Richiamando alcuni concetti presentati dalla docente universitaria Chiara Mio durante il seminario “L’importante è rendicontare” tenutosi presso il Salone della CSR e dell’Innovazione Sociale lo scorso ottobre a Milano potremmo chiederci allora, che cosa può un’organizzazione rendicontare e a quali standard di rendicontazione si può appoggiare se nella migliore delle ipotesi ha fatto qualche sporadica iniziativa di Charity o al massimo nell’ambito della responsabilità sociale d’impresa? Come può un’azienda presentare un report di sostenibilità addirittura utilizzando rigorosi standard come quelli previsti dall’organizzazione Global Report Initiative se non esiste un modello di business elaborato all’interno dei paradigmi della sostenibilità ambientale, sociale ed economica?

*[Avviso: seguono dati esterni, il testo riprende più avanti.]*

(* ===== verification/Broadcast.v ===== *)
(** * Broadcast: [src/src/mpmc/broadcast/mod.rs]

    One publisher, a shared ring, and up to 64 readers, each with its own
    cursor. The ring is bounded by the slowest active reader. [Shared],
    [Publisher] and [Reader] are the code's structures with every cursor kept as
    a machine word; each public call is one definition over them, and [World] is
    the shared part with the handles that are alive. [BroadcastConc.v] interleaves
    the accesses of these calls.

    The abstract specification is a log of published values and a position in
    it per reader; [broadcast_refines_log] shows that the calls implement it. *)

From stdpp Require Import prelude.
From S2P Require Import Prelude Backend MpscPool.
Local Open Scope Z_scope.
#[local] Set Warnings "-clear-no-such-hyp".

Module broadcast.
Import pool (set_bit, clear_bit, set_bit_spec, clear_bit_spec).

Section code.
Context {T : Type}.

Record Shared := mkShared {
  buf : list (cell T);
  mask : Z;
  cap : Z;
  w : Z;
  readers : Z;
  owned : Z;
  cursors : list Z;
  producer_gone : bool
}.

Record Publisher := mkPublisher { pub_w : Z; min_cache : Z }.
Record Reader := mkReader { bit : nat; r : Z; suspended : bool }.

Definition set_buf (s : Shared) (b : list (cell T)) : Shared :=
  mkShared b (mask s) (cap s) (w s) (readers s) (owned s) (cursors s) (producer_gone s).
Definition store_w (s : Shared) (x : Z) : Shared :=
  mkShared (buf s) (mask s) (cap s) x (readers s) (owned s) (cursors s) (producer_gone s).
Definition store_readers (s : Shared) (x : Z) : Shared :=
  mkShared (buf s) (mask s) (cap s) (w s) x (owned s) (cursors s) (producer_gone s).
Definition store_owned (s : Shared) (x : Z) : Shared :=
  mkShared (buf s) (mask s) (cap s) (w s) (readers s) x (cursors s) (producer_gone s).

(** [cursors[bit].store(x)]: a checked index. *)
Definition store_cursor (s : Shared) (b : nat) (x : Z) : outcome Shared :=
  if decide (b < length (cursors s))%nat
  then OK (mkShared (buf s) (mask s) (cap s) (w s) (readers s) (owned s) (<[b := x]> (cursors s)) (producer_gone s))
  else PANIC.

(** ** Construction and membership *)

(** [broadcast::open] for a payload of [size_T] bytes: [Vec::with_capacity] panics
    when the slots exceed the largest allocation. *)
Definition open (size_T capacity : Z) (max_readers : nat) : outcome (Shared * Publisher * Reader) :=
  if decide (1 <= max_readers <= 64)%nat then
    match checked_next_power_of_two capacity with
    | None => PANIC
    | Some c =>
        if ISIZE_MAX <? c * size_T then PANIC else
        OK (mkShared (replicate (Z.to_nat c) None) (c - 1) c 0 1 1 (replicate max_readers 0) false,
            mkPublisher 0 0, mkReader 0 0 false)
    end
  else PANIC.

Definition has_bit (bits : Z) (i : nat) : bool := negb (Z.land bits (Z.shiftl 1 (Z.of_nat i)) =? 0).

Definition activate_reader (s : Shared) (b : nat) : outcome (Z * Shared) :=
  let now := w s in
  s1 ← store_cursor s b now;
  OK (now, store_readers s1 (set_bit (readers s1) (Z.of_nat b))).

(** [(0..n).find(|i| bits & (1u64 << i) == 0)]. *)
Fixpoint find_free (bits : Z) (i n : nat) : option nat :=
  match n with
  | O => None
  | S n' => if has_bit bits i then find_free bits (S i) n' else Some i
  end.

(** [subscribe] without interference: the compare-exchange succeeds. *)
Definition subscribe (s : Shared) : outcome (option Reader * Shared) :=
  let bits := owned s in
  match find_free bits 0 (length (cursors s)) with
  | None => OK (None, s)
  | Some free =>
      let s1 := store_owned s (set_bit bits (Z.of_nat free)) in
      '(now, s2) ← activate_reader s1 free;
      OK (Some (mkReader free now false), s2)
  end.

(** The scan of [slowest] over the cursors from position [i] on. *)
Fixpoint slowest_loop (bits wv : Z) (cs : list Z) (i : nat) (min max_lag : Z) : Z :=
  match cs with
  | [] => min
  | cursor :: cs' =>
      if has_bit bits i then
        let lag := wrapping_sub wv cursor in
        if max_lag <? lag then slowest_loop bits wv cs' (S i) cursor lag
        else slowest_loop bits wv cs' (S i) min max_lag
      else slowest_loop bits wv cs' (S i) min max_lag
  end.

Definition slowest (s : Shared) (wv : Z) : Z := slowest_loop (readers s) wv (cursors s) 0 wv 0.

Definition refresh_slowest (s : Shared) (p : Publisher) : Publisher :=
  mkPublisher (pub_w p) (slowest s (pub_w p)).
(** A validated shape tiles its stream. Every chunk index below
    [chunks()] has metadata (no overflow error), its slot is in range and its
    generation is a nonzero [u32]; the slot and generation identify the chunk;
    and the chunks, in order, are exactly the bytes of the stream. *)
Theorem chunk_tiling (s : StreamShape) (source : list Z) :
  0 <= total_bytes s < USIZE -> 0 <= chunk_bytes s -> 0 <= slots s -> validate s = Ok tt ->
  Z.of_nat (length source) = total_bytes s ->
  (forall i, 0 <= i < chunks s -> exists off len slot gen,
     chunk_meta s i = Ok (off, len, slot, gen) /\ 0 < len <= chunk_bytes s /\ 0 <= slot < slots s /\
     1 <= gen < U32 /\ chunk_of s source i = slice source (Z.to_nat off) (Z.to_nat len)) /\
  (forall i j off len off' len' slot gen, chunk_meta s i = Ok (off, len, slot, gen) ->
     chunk_meta s j = Ok (off', len', slot, gen) -> 0 <= i < chunks s -> 0 <= j < chunks s -> i = j) /\
  mjoin (chunk_of s source <$> (Z.of_nat <$> seq 0 (Z.to_nat (chunks s)))) = source.
Proof.
  intros Ht Hc Hsl Hv Hlen. pose proof (validate_ok s Ht Hc Hsl Hv) as Hs.
  pose proof (sk_slots s Hs) as Hsl'. splits.
  - intros i Hi. destruct (chunk_meta_ok s i Hs Hi) as (Hm & H1 & _ & _ & _ & H2 & H3).
    eexists _, _, _, _. split; [exact Hm|]. splits.
  - intros i j off len off' len' slot gen Hi Hj Hri Hrj.
    destruct (chunk_meta_ok s i Hs Hri) as (Hmi & _). destruct (chunk_meta_ok s j Hs Hrj) as (Hmj & _).
    rewrite Hmi in Hi. rewrite Hmj in Hj. injection Hi as _ _ Hsi Hgi. injection Hj as _ _ Hsj Hgj.
    rewrite (Z.div_mod i (slots s)), (Z.div_mod j (slots s)) by lia. rewrite Hsi, Hsj. f_equal. f_equal. lia.
  - pose proof (chunks_spec s Hs) as (H0 & _ & Hhi).
    rewrite chunks_prefix by (done || lia). rewrite take_ge; [done|]. nia.
Qed.

Definition sample_shape : StreamShape := mkShape 10 4 2.

Lemma chunk_tiling_witness :
  mjoin (chunk_of sample_shape [1; 2; 3; 4; 5; 6; 7; 8; 9; 10] <$> (Z.of_nat <$> seq 0 3)) =
    [1; 2; 3; 4; 5; 6; 7; 8; 9; 10].
Proof.
  refine (proj2 (proj2 (chunk_tiling sample_shape [1; 2; 3; 4; 5; 6; 7; 8; 9; 10] _ _ _ _ _))); simpl;
    lia || reflexivity.
Defined.

(** ** The header contract *)

Definition apart (x y : Z * list Z) : Prop :=
  x.1 + Z.of_nat (length x.2) <= y.1 \/ y.1 + Z.of_nat (length y.2) <= x.1.

(** Disjoint writes are all readable afterwards, and nothing else changes. *)
Lemma poke_all_spec m ws :
  Forall (fun x => 0 <= x.1 /\ x.1 + Z.of_nat (length x.2) <= Z.of_nat (length m)) ws -> ForallOrdPairs apart ws ->
  exists m', poke_all m ws = OK m' /\ length m' = length m /\
    (forall x, x ∈ ws -> peek m' x.1 (Z.of_nat (length x.2)) = OK x.2) /\
    (forall y, 0 <= y.1 -> Forall (apart y) ws -> peek m' y.1 (Z.of_nat (length y.2)) = peek m y.1 (Z.of_nat (length y.2))).
Proof.
  revert m. induction ws as [|[off src] ws IH]; intros m Hin Hap.
  - exists m. splits. intros x Hx. by apply not_elem_of_nil in Hx.
  - inversion Hin as [|? ? [Ho Hl] Hin']; subst. inversion Hap as [|? ? Hhd Hap']; subst. simpl in Ho, Hl.
    cbn [poke_all]. destruct (poke m off src) as [m1| |] eqn:Hp;
      [|unfold poke in Hp; by destruct (_ && _)|rewrite poke_in in Hp by done; done].
    cbn [mbind outcome_bind]. pose proof (poke_length _ _ _ _ Hp) as Hlen.
    destruct (IH m1) as (m' & -> & Hl' & Hread & Hkeep); [by rewrite Hlen|done|]. exists m'. splits.
    + intros x Hx. apply elem_of_cons in Hx as [->|Hx]; [|by apply Hread].
      pose proof (Hkeep (off, src) Ho Hhd) as Hk. simpl in *. rewrite Hk. by eapply peek_poke_same.
    + intros y Hy Hall. inversion Hall as [|? ? Hya Hall']; subst. rewrite (Hkeep y Hy Hall').
      eapply peek_poke_other; [done|done|]. destruct Hya; simpl in *; [left|right]; lia.
Qed.

Lemma header_fields_apart sl l c t d p : ForallOrdPairs apart (header_fields sl l c t d p).
Proof.
  unfold header_fields. repeat (constructor; [repeat (constructor; [unfold apart; cbn [fst snd]; rewrite !length_to_le;
    vm_compute; (left; discriminate) || (right; discriminate)|])|]); constructor.
Qed.

(** The handshake numbers fit their header words. *)
Definition dims_ok (slots slot_len capacity transfer_id direction : Z) : Prop :=
  0 <= slots < U32 /\ 0 <= slot_len < U32 /\ 0 <= capacity < U32 /\ 0 <= transfer_id < USIZE /\
  0 <= direction < U32.
Definition dprod_step x : option (outcome dstate) :=
  match dprod x with
  | DTop chunks released total aggregate r =>
      Some (OK (set_dprod x (ddata x) (dreleases x)
        (if total =? total_bytes s then
           match check_excess (S (length r)) r with
           | Ok _ => DDrain chunks released total aggregate
           | Err e => DFailed e
           end
         else DWait chunks released total aggregate r)))
  | DWait chunks released total aggregate r =>
      if slots s <=? chunks then
        dpop_release x (fun f =>
          _ ←? validate_dynamic_release f released s tid fl;
          Ok (DFill chunks (released + 1) total aggregate r))
      else Some (OK (set_dprod x (ddata x) (dreleases x) (DFill chunks released total aggregate r)))
  | DFill chunks released total aggregate r =>
      let slot := chunks mod slots s in
      match u32_try_from (chunks / slots s + 1) with
      | Err e => Some (OK (set_dprod x (ddata x) (dreleases x) (DFailed e)))
      | Ok generation =>
          let capacity := Z.min (total_bytes s - total) (chunk_bytes s) in
          match check_slot (ddata x) slot capacity with
          | Err e => Some (OK (set_dprod x (ddata x) (dreleases x) (DFailed e)))
          | Ok _ =>
              let '(got, bytes, r') := read_chunk (S (S (length r))) r [] (Z.to_nat capacity) in
              Some (
                w ← write_slot (ddata x) slot capacity bytes;
                match w, got with
                | Err e, _ => OK (set_dprod x (ddata x) (dreleases x) (DFailed e))
                | Ok d, Err e => OK (set_dprod x d (dreleases x) (DFailed e))
                | Ok d, Ok _ =>
                    let len := Z.of_nat (length bytes) in
                    OK (set_dprod x d (dreleases x)
                      (if len =? 0 then DDrain chunks released total aggregate
                       else
                         let f := mkFrame Data fl tid total slot generation len (payload_checksum avx2_p bytes) in
                         DPush chunks released total (fold_checksum aggregate f) f r'))
                end)
          end
      end
  | DPush chunks released total aggregate f r =>
      if total + frame.len f <? USIZE
      then dpush_data x f (DTop (chunks + 1) released (total + frame.len f) aggregate r)
      else Some PANIC
  | DDrain chunks released total aggregate =>
      if released <? chunks then
        dpop_release x (fun f =>
          _ ←? validate_dynamic_release f released s tid fl; Ok (DDrain chunks (released + 1) total aggregate))
      else Some (OK (set_dprod x (ddata x) (dreleases x) (DFinish chunks total aggregate)))
  | DFinish chunks total aggregate =>
      dpush_data x (mkFrame Complete fl tid total 0 0 0 aggregate) (DAck chunks total aggregate)
  | DAck chunks total aggregate =>
      dpop_release x (fun f =>
        _ ←? validate_dynamic_complete f s tid fl total aggregate; Ok (DDone aggregate total chunks))
  | DDone _ _ _ | DFailed _ | DAborted => None
  end.

Definition dpush_release x (f : Frame) (c : qpc) : option (outcome dstate) :=
  match push (dreleases x) f with
  | None => None
  | Some o => Some (r ← o; OK (set_dcons x (ddata x) r c))
  end.

Definition dcons_step x : option (outcome dstate) :=
  match dcons x with
  | QTop chunks total aggregate out =>
      match pop (ddata x) with
      | None => None
      | Some o => Some ('(f, d) ← o;
          OK (set_dcons x d (dreleases x) (match f with
            | Err e => QFailed e
            | Ok f => if kind_is f Complete then QComplete chunks total aggregate out f
                      else QHave chunks total aggregate out f
            end)))
      end
  | QHave chunks total aggregate out f => Some (
      r ← validate_dynamic_chunk avx2_c (ddata x) f chunks total s tid fl;
      OK (set_dcons x (ddata x) (dreleases x)
            (match r with Ok _ => QWrite chunks total aggregate out f | Err e => QFailed e end)))
  | QWrite chunks total aggregate out f => Some (
      r ← read_slot (ddata x) (frame.slot f) (frame.len f);
      match r with
      | Err e => OK (set_dcons x (ddata x) (dreleases x) (QFailed e))
      | Ok bytes =>
          if total + frame.len f <? USIZE then
            OK (set_dcons x (ddata x) (dreleases x)
                  (QRelease (chunks + 1) (total + frame.len f) (fold_checksum aggregate f) (out ++ bytes) f))
          else PANIC
      end)
  | QRelease chunks total aggregate out f =>
      dpush_release x
        (mkFrame Released (flags f) (transfer_id f) (offset f) (frame.slot f) (frame.generation f)
           (frame.len f) (frame.checksum f))
        (QTop chunks total aggregate out)
  | QComplete chunks total aggregate out f =>
      Some (OK (set_dcons x (ddata x) (dreleases x)
        (match validate_dynamic_complete f s tid fl total aggregate with
         | Ok _ => QAck chunks total aggregate out f
         | Err e => QFailed e
         end)))
  | QAck chunks total aggregate out f => dpush_release x f (QDone aggregate total chunks out)
  | QDone _ _ _ _ | QFailed _ | QAborted => None
  end.
(** ** Direction handles ([stream.rs]) *)

Record DirectionHandle := mkDirectionHandle {
  data_region : RegionHandle;
  release_region : RegionHandle;
  shape : StreamShape;
  dtransfer_id : Z;
  flow : StreamFlow
}.

Definition DirectionHandle_from_parts (data releases : RegionHandle) (s : StreamShape) (tid : Z) (f : StreamFlow)
    : io DirectionHandle :=
  _ ←? arena.validate s;
  if tid =? 0 then Err (InvalidInput "transfer id zero is reserved") else
  Ok (mkDirectionHandle data releases s tid f).

(** ** Payload contracts ([ipc/mod.rs]) *)

Inductive PayloadKind : Type := Bytes | Pod | Codec.
#[export] Instance PayloadKind_eq_dec : EqDecision PayloadKind.
Proof. solve_decision. Defined.

Definition PayloadKind_as_u8 (k : PayloadKind) : Z := match k with Bytes => 1 | Pod => 2 | Codec => 3 end.

Record PayloadContract := mkPayload {
  pkind : PayloadKind;
  schema_id : Z;
  element_size : Z;
  element_align : Z
}.
#[export] Instance PayloadContract_eq_dec : EqDecision PayloadContract.
Proof. solve_decision. Defined.

Definition payload_bytes : PayloadContract := mkPayload Bytes 0 1 1.
Definition payload_pod (schema size align : Z) : PayloadContract := mkPayload Pod schema size align.
Definition payload_codec (schema : Z) : PayloadContract := mkPayload Codec schema 0 0.

Definition payload_validate (p : PayloadContract) : io unit :=
  let valid := match pkind p with
    | Bytes => (schema_id p =? 0) && (element_size p =? 1) && (element_align p =? 1)
    | Pod => negb (schema_id p =? 0) && negb (element_size p =? 0) && is_power_of_two (element_align p)
    | Codec => negb (schema_id p =? 0) && (element_size p =? 0) && (element_align p =? 0)
    end in
  if valid then Ok tt else Err (InvalidInput "invalid IPC payload contract").

Record DuplexHandle := mkDuplexHandle {
  parent_to_worker : DirectionHandle;
  worker_to_parent : DirectionHandle;
  payload : PayloadContract
}.

(** ** Constants ([setup.rs]) *)

(** ["PSCIPC\0\0"]. *)
Definition MAGIC : list Z := [0x50; 0x53; 0x43; 0x49; 0x50; 0x43; 0; 0].
Definition SETUP_VERSION : Z := 1.
Definition ACCEPTED : Z := 0xa5.
Definition REJECTED : Z := 0x5a.
Definition MAX_REGION_NAME : Z := 240.

(** ** Readers *)

Definition reader (A : Type) : Type := list Z -> io (A * list Z).

(** [Read::read_exact] on the bytes before the end of the stream. *)
Definition read_exact (n : nat) : reader (list Z) := fun i =>
  if (length i <? n)%nat then Err UnexpectedEof else Ok (take n i, drop n i).

Definition read_word (n : nat) : reader Z := fun i => '(b, i) ←? read_exact n i; Ok (from_le b, i).
Definition read_u8 : reader Z := read_word 1.
Definition read_u16 : reader Z := read_word 2.
Definition read_u64 : reader Z := read_word 8.
(** [usize] is 64 bits wide: the conversion cannot fail. *)
Definition read_usize : reader Z := read_u64.

Definition read_region : reader RegionHandle := fun i =>
  '(name_len, i) ←? read_u16 i;
  if (name_len =? 0) || (MAX_REGION_NAME <? name_len)
  then Err (InvalidData "shared-region name length is invalid") else
  '(nm, i) ←? read_exact (Z.to_nat name_len) i;
  if negb (utf8_valid nm) then Err (InvalidData "shared-region name is not UTF-8") else
  '(len, i) ←? read_usize i;
  h ←? RegionHandle_from_parts nm len;
  Ok (h, i).

Definition read_direction : reader DirectionHandle := fun i =>
  '(data, i) ←? read_region i;
  '(releases, i) ←? read_region i;
  '(total, i) ←? read_u64 i;
  '(chunk, i) ←? read_usize i;
  '(slots, i) ←? read_usize i;
  '(tid, i) ←? read_u64 i;
  '(fl, i) ←? read_u8 i;
  fl ←? StreamFlow_try_from fl;
  h ←? DirectionHandle_from_parts data releases (mkShape total chunk slots) tid fl;
  Ok (h, i).

Definition PayloadKind_try_from (v : Z) : io PayloadKind :=
  if v =? 1 then Ok Bytes else if v =? 2 then Ok Pod else if v =? 3 then Ok Codec
  else Err (InvalidData "invalid IPC payload kind").

Definition read_payload : reader PayloadContract := fun i =>
  '(k, i) ←? read_u8 i;
  k ←? PayloadKind_try_from k;
  '(schema, i) ←? read_u64 i;
  '(size, i) ←? read_usize i;
  '(align, i) ←? read_usize i;
  _ ←? payload_validate (mkPayload k schema size align);
  Ok (mkPayload k schema size align, i).

Definition read_frame : reader DuplexHandle := fun i =>
  '(magic, i) ←? read_exact 8 i;
  if negb (bool_decide (magic = MAGIC)) then Err (InvalidData "invalid IPC setup magic") else
  '(v, i) ←? read_u16 i;
  if negb (v =? SETUP_VERSION) then Err (InvalidData "unsupported IPC setup version") else
  '(p, i) ←? read_payload i;
  '(ptw, i) ←? read_direction i;
  '(wtp, i) ←? read_direction i;
  Ok (mkDuplexHandle ptw wtp p, i).

(** ** Writers *)

Definition write_u16 (v : Z) : list Z := to_le 2 v.
Definition write_u64 (v : Z) : list Z := to_le 8 v.

Definition write_payload (p : PayloadContract) : list Z :=
  [PayloadKind_as_u8 (pkind p)] ++ write_u64 (schema_id p) ++ write_u64 (element_size p) ++ write_u64 (element_align p).

Definition write_region (h : RegionHandle) : io (list Z) :=
  if (Z.of_nat (length (name h)) =? 0) || (MAX_REGION_NAME <? Z.of_nat (length (name h)))
  then Err (InvalidData "shared-region name length is invalid") else
  Ok (write_u16 (Z.of_nat (length (name h))) ++ name h ++ write_u64 (rlen h)).

Definition write_direction (h : DirectionHandle) : io (list Z) :=
  d ←? write_region (data_region h);
  r ←? write_region (release_region h);
  Ok (d ++ r ++ write_u64 (total_bytes (shape h)) ++ write_u64 (chunk_bytes (shape h)) ++ write_u64 (slots (shape h)) ++
      write_u64 (dtransfer_id h) ++ [StreamFlow_as_u8 (flow h)]).

(** What [send] writes before it waits for the acknowledgement. *)
Definition write_frame (h : DuplexHandle) : io (list Z) :=
  p ←? write_direction (parent_to_worker h);
  w ←? write_direction (worker_to_parent h);
  Ok (MAGIC ++ write_u16 SETUP_VERSION ++ write_payload (payload h) ++ p ++ w).

(** The rest of [send]: the acknowledgement byte, from the bytes the peer wrote. *)
Definition read_acknowledgement : reader unit := fun i =>
  '(b, i) ←? read_u8 i;
  if b =? ACCEPTED then Ok (tt, i) else
  if b =? REJECTED then Err (InvalidData "peer rejected IPC setup")
  else Err (InvalidData "invalid IPC setup acknowledgement").

(** ** Writers and readers are inverse *)

(** [ok] are the values that can be sent: the reader takes what the writer
    wrote, leaving the rest of the stream alone, and accepts nothing else. *)
Class codec {A} (ok : A -> Prop) (wr : A -> io (list Z)) (rd : reader A) : Prop := {
  codec_read a rest : ok a -> exists b, wr a = Ok b /\ Forall is_byte b /\ rd (b ++ rest) = Ok (a, rest);
  codec_accept i a rest : Forall is_byte i -> rd i = Ok (a, rest) -> ok a /\ exists b, wr a = Ok b /\ i = b ++ rest
}.

Ltac bind_inv H :=
  match type of H with
  | result_bind ?m _ = Ok _ =>
      let E := fresh "E" in
      lazymatch type of m with
      | result (_ * _) _ => destruct m as [[? ?]|] eqn:E
      | _ => destruct m eqn:E
      end; cbn [result_bind] in H; [|discriminate H]
  end.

Per evitare di incorrere in questo pericolo, il consulente chiamato dalle aziende a operare come valutatore d’impatto deve disporre di conoscenze, metodi e strumenti adeguati a interpretare la situazione e guidare il management verso scelte opportune e legate alla creazione di nuovo valore. Ciò vale anche nella scelta della metodologia per valutare gli impatti e sviluppare la loro rendicontazione. Durante il citato percorso formativo diverse sono le tecniche che sono state presentate: lo SROI, i GRI Standards, il framework dell’IRFC, il BIA e le realtà delle Società Benefit, la matrice del bene comune, la matrice dell’economia civile, il BESA ecc. Il valutatore di impatto deve conoscere queste tecniche e mantenersi aggiornato con ciò che viene continuamente proposto in ambito accademico e consulenziale. Tuttavia, è centrale sottolineare come egli debba porsi come una figura in grado di scegliere le tecniche e gli strumenti opportuni in ragione del contesto nel quale si trova a operare piuttosto che come promoter di uno specifico strumento.

Alessandro Braida

[1] Cozzi T., Zamagni S. (2004), Principi di economia politica, Il Mulino, Bologna – pag17

[2] https://www.cepas.it

[3] L’International Integrated Reporting Council (IIRC) è un ente globale composto da organismi regolatori, investitori, aziende, enti normativi, professionisti operanti nel settore della contabilità e ONG. Il framework per redigere il report integrato sulla base delle indicazioni dell’IIRC è disponiile a questo link: https://integratedreporting.org/wp-content/uploads/2014/04/13-12-08-THE-INTERNATIONAL-IR-FRAMEWORK-Italian.pdf

[4] Il decreto legislativo 254/16 ha introdotto per gli enti di interesse pubblico (società emittenti titoli negoziati sui mercati regolamentati, banche, assicurazioni e altri intermediari finanziari) con più di 500 dipendenti l’obbligo di rendicontazione non finanziaria, ossia la comunicazione, a partire dall’esercizio 2017, di informazioni su sostenibilità ambientale, sostenibilità sociale, catena di fornitura, gestione delle diversità e gestione dei rischi.